Message  Brubru le Mer 6 Fév 2013 - 22:58

Je vais préciser pour le cadre. Je confirme que le premier cadre de la 500 reprend les cotes de la 3 1/2, et il suffit de voir la bécane de notre bien-aimé président qui est de la première version, pour s'en convaincre (c'est bien le cadre qui est de la première version). Et comme tu le fais remarquer, c'est très juste pour rentrer le moteur dans le cadre. C'est pour cela qu'ils ont modifié le cadre en 79, pour donner plus de place au cylindre avant. Pour ce faire, ils ont élargi la boucle avant du cadre. Les tubes descendent plus verticalement de la colonne de direction, et il y a un léger cintrage à la hauteur du cache-culbuteurs. Cela dégage la culasse, mais impose aussi d'utiliser des plaques de fixation plus grandes.

La modification ne porte que sur cette partie-là du cadre. Les autres dimensions restent inchangées: position de la colonne de direction par rapport à l'axe de bras oscillant, et position du moteur dans le cadre.

Plus tard, cette modification sera appliquée sur la 350 K, comme en témoigne la photo que j'ai placée dans le sujet sur ... les photos de 3 1/2.

Pour le régime moteur, on est bien d'accord: il y a moyen de prendre plus de 6000 tours, et il faut bien si on veut rouler un peu plus vite, mais on sent que ce n'est pas sa tasse de thé.
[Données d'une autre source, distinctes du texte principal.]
(* ===== verification/PolicyWitnesses.v ===== *)
(** * Path policy and watcher events: concrete runs

    A small workspace on which the theorems of the policy apply, and the workspaces on which
    the watcher and the scan disagree. *)

From stdpp Require Import gmap.
From Stdlib Require Import Ascii.
From S2P Require Import Prelude.
From S2P Require Import Policy.
From S2P Require Import PolicyLoad.
From S2P Require Import PolicyTheorems.
From S2P Require Import PolicyReach.
From S2P Require Import ManifestTypes.
From S2P Require Import StatWalk.
From S2P Require Import Engine.
From S2P Require Import WatcherPaths.
From S2P Require Import WatchedTheorems.
From S2P Require Import Paths.

(** ** A workspace *)

Definition plain_dir (marker : option string) (entries : list (string * ListedAs * option PolicyDir)) : PolicyDir :=
  MkPolicyDir marker true entries.
Definition subdir (name : string) (d : PolicyDir) : string * ListedAs * option PolicyDir := (name, ListedDirectory, Some d).
Definition lines_of (l : list string) : option string := Some (String.concat (utf8 [10]%nat) l).
Definition file_facts (path : string) : PathFacts :=
  {| pa_relative_path := path; pa_is_dir := false; pa_byte_len := Some 12 |}.

(** [a/.bowlineignore] ignores logs, [a/b/.bowlineignore] takes one back, and the root takes
    back a file of a generated directory. *)
Definition workspace : PolicyDir :=
  plain_dir (lines_of ["!dist/asset.js"; "scratch/"])
    [subdir "a" (plain_dir (lines_of ["# logs"; "*.log"])
       [subdir "b" (plain_dir (lines_of ["!secret.log"]) []); subdir "c" (plain_dir None [])]);
     subdir "dist" (plain_dir None []); ("link", ListedOther, None)].

Definition class_of (policy : UserPolicy) (path : string) : PathClassification :=
  pd_classification (classify_path (file_facts path) policy).

Example classes :
  class_of (load workspace) <$> ["a/b/secret.log"; "a/c/x.log"; "dist/asset.js"; "dist/other.js"; "scratch/x"; "a/.env"; "k.pem"]
  = [ClassWorkspaceSync; ClassLocalOnly; ClassWorkspaceSync; ClassGenerated; ClassLocalOnly; ClassProjectEnv; ClassSecretLooking].
Proof. by vm_compute. Qed.

(** ** Witnesses *)

Lemma scoped_load_exact_witness :
  well_named workspace = true ∧
  classify_path (file_facts "a/b/secret.log") (load_scoped workspace {["a/b"; "a/c"]})
    = classify_path (file_facts "a/b/secret.log") (load workspace).
Proof.
  split; [reflexivity|]. apply (scoped_load_exact workspace {["a/b"; "a/c"]} "a/b"); [reflexivity|set_solver|].
  right. exists "secret.log". reflexivity.
Defined.

Lemma names_true l : forallb entry_name l = true → Forall (λ n, entry_name n = true) l.
Proof. apply forallb_names. Qed.

Lemma synced_path_reached_witness :
  policy_syncs_workspace_state (classify_path (file_facts "dist/asset.js") (load workspace)) = true ∧
  policy_should_recurse (classify_path {| pa_relative_path := "dist"; pa_is_dir := true; pa_byte_len := Some 96 |} (load workspace))
    (load workspace) "dist" = true.
Proof.
  split; [vm_compute; reflexivity|].
  apply (synced_path_reached workspace ["dist"] ["asset.js"] (file_facts "dist/asset.js") (Some 96));
    [reflexivity|done|done|apply names_true; reflexivity|set_solver|reflexivity|vm_compute; reflexivity| |vm_compute; reflexivity].
  intros rule Hr. vm_compute in Hr. discriminate Hr.
Defined.

Definition cache_edits : list CacheStep :=
  [LookUp ["a"; "b"] "x.log"; EditMarker ["a"] None; LookUp ["a"; "b"] "y.log"; EditMarker ["a"; "b"] (lines_of ["*.log"]);
   LookUp ["a"; "c"] "z.log"].

Lemma policy_cache_exact_witness :
  forallb step_names cache_edits = true ∧
  let state := foldl cache_step (workspace, ∅) cache_edits in
  (drain_policy state.1 "a/b/x.log" state.2).1 = load_for_path state.1 "a/b/x.log".
Proof. split; [reflexivity|]. apply (policy_cache_exact workspace cache_edits ["a"; "b"] "x.log"); reflexivity. Defined.

Lemma watcher_records_what_syncs_witness :
  let '(recorded, cache') :=
    watcher_destination workspace {| ev_relative := Some "a/b/secret.log"; ev_metadata := Some (false, 12) |} ∅ in
  (recorded = Some "a/b/secret.log" ↔
     is_private_workspace_state_path "a/b/secret.log" = false
     ∧ wp_syncs (walk_policy (load workspace)) false "a/b/secret.log" false (Some 12) = true)
  ∧ (recorded = None ∨ recorded = Some "a/b/secret.log") ∧ cache_fresh workspace cache'.
Proof.
  apply (watcher_records_what_syncs workspace ["a"; "b"] "secret.log" (Some (false, 12)) ∅);
    [reflexivity| |reflexivity| |reflexivity|reflexivity].
  - apply List.Forall_forall. apply forallb_forall. reflexivity.
  - intros parts name policy _ Hl. by apply lookup_empty_Some in Hl.
Defined.

(** ** Where the watcher and the scan disagree *)

Definition edit_of (path : string) : WatcherSignal :=
  SignalChanged {| we_kind := EventModify ModifyOther; we_need_rescan := false;
                   we_paths := [{| ev_relative := Some path; ev_metadata := Some (false, 12) |}] |}.

(** An edit of [path] is handed to the engine as dirty, through the cache [cache]. *)
Definition handed_over (root : PolicyDir) (cache : PolicyCache) (path : string) : bool :=
  match (watcher_signal_engine_event root (λ _, Some (false, 12)) (edit_of path) cache).1 with
  | Some (Paths paths) => bool_decide (path ∈ paths)
  | _ => false
  end.

(** The scan of the whole workspace enters [directory], and syncs [path] where it comes to it. *)
Definition scan_enters (root : PolicyDir) (directory : string) : bool :=
  de_recurse (walk_decision (walk_policy (load root)) directory
    {| ob_kind := Directory; ob_size := 96; ob_mode := 493; ob_symlink_target := None;
       ob_fingerprint := {| fp_mtime_ns := 0; fp_ctime_ns := 0; fp_inode := 1; fp_dev := 1 |} |} false).
Definition scan_syncs (root : PolicyDir) (path : string) : bool :=
  wp_syncs (walk_policy (load root)) false path false (Some 12).

(** A directory ignored by its bare name. *)
Definition ignored_notes : PolicyDir := plain_dir (lines_of ["notes"]) [subdir "notes" (plain_dir None [])].
(** An include with a wildcard before a generated directory. *)
Definition included_dist : PolicyDir :=
  plain_dir (lines_of ["!*/dist/keep.js"]) [subdir "app" (plain_dir None [subdir "dist" (plain_dir None [])])].
(** A repository inside a dependency directory. *)
Definition nested_repository : PolicyDir :=
  plain_dir None [subdir "node_modules" (plain_dir None [subdir "lib" (plain_dir None [subdir ".git" (plain_dir None [])])])].
(** A marker file in a generated directory. *)
Definition marker_in_dist : PolicyDir := plain_dir None [subdir "dist" (plain_dir (lines_of ["!keep.js"]) [])].
(** A directory whose rules are cached, and the directory moved to its place. *)
Definition before_rename : PolicyDir := plain_dir None [subdir "a" (plain_dir (lines_of ["*.log"]) [])].
Definition after_rename : PolicyDir := plain_dir None [subdir "a" (plain_dir None [])].

(** Where watcher and scan disagree: the watcher hands over paths the scan never comes to (in a directory
    ignored by its bare name, in a generated directory taken back by an include with a wildcard
    before it or by a marker file inside it, and the Git state of a repository in a dependency
    directory); it leaves out paths the scan syncs (a worktree link, a top-level name that begins
    with two dots); and after a directory was moved it still uses the rules of the directory
    that was there. *)
Example watch_and_scan_disagree :
  (handed_over ignored_notes ∅ "notes/a.txt" = true ∧ scan_enters ignored_notes "notes" = false)
  ∧ (handed_over included_dist ∅ "app/dist/keep.js" = true ∧ scan_enters included_dist "app/dist" = false)
  ∧ (handed_over marker_in_dist ∅ "dist/keep.js" = true ∧ scan_enters marker_in_dist "dist" = false)
  ∧ (handed_over nested_repository ∅ "node_modules/lib/.git/HEAD" = true ∧ scan_enters nested_repository "node_modules" = false)
  ∧ (scan_syncs workspace "feature/.git" = true ∧ handed_over workspace ∅ "feature/.git" = false)
  ∧ (scan_syncs workspace "..data" = true ∧ handed_over workspace ∅ "..data" = false)
  ∧ (scan_syncs after_rename "a/x.log" = true ∧
     let cache := (watcher_signal_engine_event before_rename (λ _, None) (edit_of "a/x.log") ∅).2 in
     let renamed := SignalChanged {| we_kind := EventModify (ModifyName RenameBoth); we_need_rescan := false;
                      we_paths := [{| ev_relative := Some "b"; ev_metadata := None |};
                                   {| ev_relative := Some "a"; ev_metadata := Some (true, 96) |}] |} in
     let cache := (watcher_signal_engine_event after_rename (λ _, Some (true, 96)) renamed cache).2 in
     handed_over after_rename cache "a/x.log" = false).
Proof. vm_compute. repeat split. Qed.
Et sur les intermédiaires, il n'y a pas vraiment d'intérêt à pousser au-delà. C'est surtout par opposition au 3 1/2 et au 501 que je j'écrivais qu'il "rechigne".

Bruno

A l'appui de ceci, l'empattement annoncé dans le manuel d'atelier: 1385 mm pour les 3 1/2 et 1445 pour la 500, soit la différence de 6 cm due au bras oscillant.